• [Work to complete]: Go through the records below and report each line with "named" in it.

The data below:

(* ===== verification/Config.v ===== *)
(** * The configuration (src/src/core/state.cpp 47-151, 178-910, 1033-1068, state.h 296-351)

    The directives, what each accepts, what CONFIG GET shows of it and what
    CONFIG REWRITE writes for it; the loader of the file; the address filter. *)
From S2P Require Import Prelude Buffer Resp Args Glob StdString Deque Hashtable HashMap Heap Score ZSet HashSet State World Strings Lists Keys CText CmdTable Acl.

(** ** Values *)

Definition parse_bool_strict (s : bytes) : option bool :=
  if bool_decide (s = bs "yes") then Some true else if bool_decide (s = bs "no") then Some false else None.

Definition yes_no (b : bool) : bytes := if b then bs "yes" else bs "no".

Definition unit_mult (u : bytes) : option Z :=
  let named s := bool_decide (u = bs s) in
  if named "" || named "b" then Some 1
  else if named "k" then Some 1000
  else if named "kb" then Some 1024
  else if named "m" then Some (1000 * 1000)
  else if named "mb" then Some (1024 * 1024)
  else if named "g" then Some (1000 * 1000 * 1000)
  else if named "gb" then Some (1024 * 1024 * 1024)
  else None.

Definition parse_memory_size (s : bytes) : option Z :=
  let '(digits, unit) := span_digits s in
  if bool_decide (digits = []) then None
  else
    let num := strtoull s in
    match unit_mult (map tolower unit) with
    | None => None
    | Some mult => if UINT64_MAX / mult <? num then None else Some (u64 (num * mult))
    end.

Definition policy_names : list (bytes * MaxmemoryPolicy) :=
  [(bs "noeviction", NOEVICTION); (bs "allkeys-lru", ALLKEYS_LRU); (bs "allkeys-lfu", ALLKEYS_LFU);
   (bs "allkeys-random", ALLKEYS_RANDOM); (bs "volatile-lru", VOLATILE_LRU); (bs "volatile-lfu", VOLATILE_LFU);
   (bs "volatile-random", VOLATILE_RANDOM); (bs "volatile-ttl", VOLATILE_TTL)].

Definition parse_maxmemory_policy (s : bytes) : option MaxmemoryPolicy := find_row (map tolower s) policy_names.

Definition maxmemory_policy_name (p : MaxmemoryPolicy) : bytes :=
  match p with
  | NOEVICTION => bs "noeviction" | ALLKEYS_LRU => bs "allkeys-lru" | ALLKEYS_LFU => bs "allkeys-lfu"
  | ALLKEYS_RANDOM => bs "allkeys-random" | VOLATILE_LRU => bs "volatile-lru" | VOLATILE_LFU => bs "volatile-lfu"
  | VOLATILE_RANDOM => bs "volatile-random" | VOLATILE_TTL => bs "volatile-ttl"
  end.

(** The flag characters, in the order they are printed; [A] stands for all classes. *)
Definition class_flags : list (ascii * Z) :=
  [("g"%char, NOTIFY_GENERIC); ("$"%char, NOTIFY_STRING); ("l"%char, NOTIFY_LIST); ("s"%char, NOTIFY_SET);
   ("h"%char, NOTIFY_HASH); ("z"%char, NOTIFY_ZSET); ("x"%char, NOTIFY_EXPIRED); ("e"%char, NOTIFY_EVICTED)].
Definition channel_flags : list (ascii * Z) := [("K"%char, NOTIFY_KEYSPACE); ("E"%char, NOTIFY_KEYEVENT)].

Fixpoint find_flag (c : ascii) (l : list (ascii * Z)) : option Z :=
  match l with [] => None | (d, f) :: l' => if bool_decide (d = c) then Some f else find_flag c l' end.

Fixpoint parse_notify_from (f : Z) (s : bytes) : option Z :=
  match s with
  | [] => Some f
  | c :: s' =>
      match find_flag c (channel_flags ++ class_flags ++ [("A"%char, NOTIFY_ALL)]) with
      | Some b => parse_notify_from (Z.lor f b) s'
      | None => None
      end
  end.
Definition parse_notify_flags (s : bytes) : option Z := parse_notify_from 0 s.

Definition flag_chars (f : Z) (l : list (ascii * Z)) : bytes := (filter (fun p => Z.land f p.2 <> 0) l).*1.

End of The data.

• [Completed exercise]:
  let named s := bool_decide (u = bs s) in
  if named "" || named "b" then Some 1
  else if named "k" then Some 1000
  else if named "kb" then Some 1024
  else if named "m" then Some (1000 * 1000)
  else if named "mb" then Some (1024 * 1024)
  else if named "g" then Some (1000 * 1000 * 1000)
  else if named "gb" then Some (1024 * 1024 * 1024)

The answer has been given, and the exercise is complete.